The coordination chemistry of the catalytic zinc ion in alcohol dehydrogenase studied by ab initio quantum chemical calculations

The coordination chemistry of the zinc ion in the active site of alcohol dehydrogenase has been studied by the ab initio Hartree-Fock method. Geometry optimisations were performed using analytical gradients and basis sets of double zeta quality. Correlation effects were included at the MP2 level. The active site was modelled by Zn(HS)₂XL(H₂O)_0-2, where X denotes ammonia or imidazole and L denotes water, methanol, ethanol or the corresponding aldehydes or anions.
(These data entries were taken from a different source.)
(** [hermes::keys::import]; a failed import of the testnet key is only reported. *)
Definition import_keys (cfg : Config) : IO W unit :=
  if decide (relayer_mnemonic (cosmos cfg) = []) then bail (bstr "COSMOS_RELAYER_MNEMONIC is empty in .env")
  else if decide (signing_key (stellar cfg) = []) then bail (bstr "STELLAR_SIGNING_KEY is empty in .env")
  else
    _ ← attempt (compose root (texts ["stop"; "hermes"]%string));
    _ ← import_mnemonic cfg (chain_id_str (cosmos_chain (cosmos cfg))) (cosmos_key_name (cosmos cfg))
          (relayer_mnemonic (cosmos cfg));
    let t := testnet env in
    let specific := get_key env "COSMOS_TESTNET_MNEMONIC" "" in
    let mnemonic := if decide (trim specific = []) then relayer_mnemonic (cosmos cfg) else specific in
    _ ← (if decide (trim mnemonic = []) then mret tt
         else _ ← attempt (import_mnemonic cfg (chain_id_str (cosmos_chain t)) (cosmos_key_name t) (trim mnemonic)); mret tt);
    _ ← import_secret cfg (chain_id_str (stellar_chain (stellar cfg))) (stellar_key_name (stellar cfg))
          (signing_key (stellar cfg));
    compose root (texts ["up"; "-d"; "hermes"]%string).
It is shown that with uncharged L-ligands the four-coordinate complexes are about 20, 17 and 40 kJ/mole more stable than the corresponding three-, five- and six-coordinate complexes, respectively. If the L-ligand is negatively charged only the four-coordinate complexes are stable. These results suggest that the active-site zinc ion in alcohol dehydrogenase prefers a coordination number of four during the catalytic reaction, especially when the non-protein ligand is negatively charged. Ligand exchange at the zinc ion is likely to proceed by an associative mechanism with intermittent formation of a five-coordinate complex. The results lend no support to mechanistic proposals attributing an important catalytic role to a negatively charged five-coordinate hydroxide or alkoxide ligand.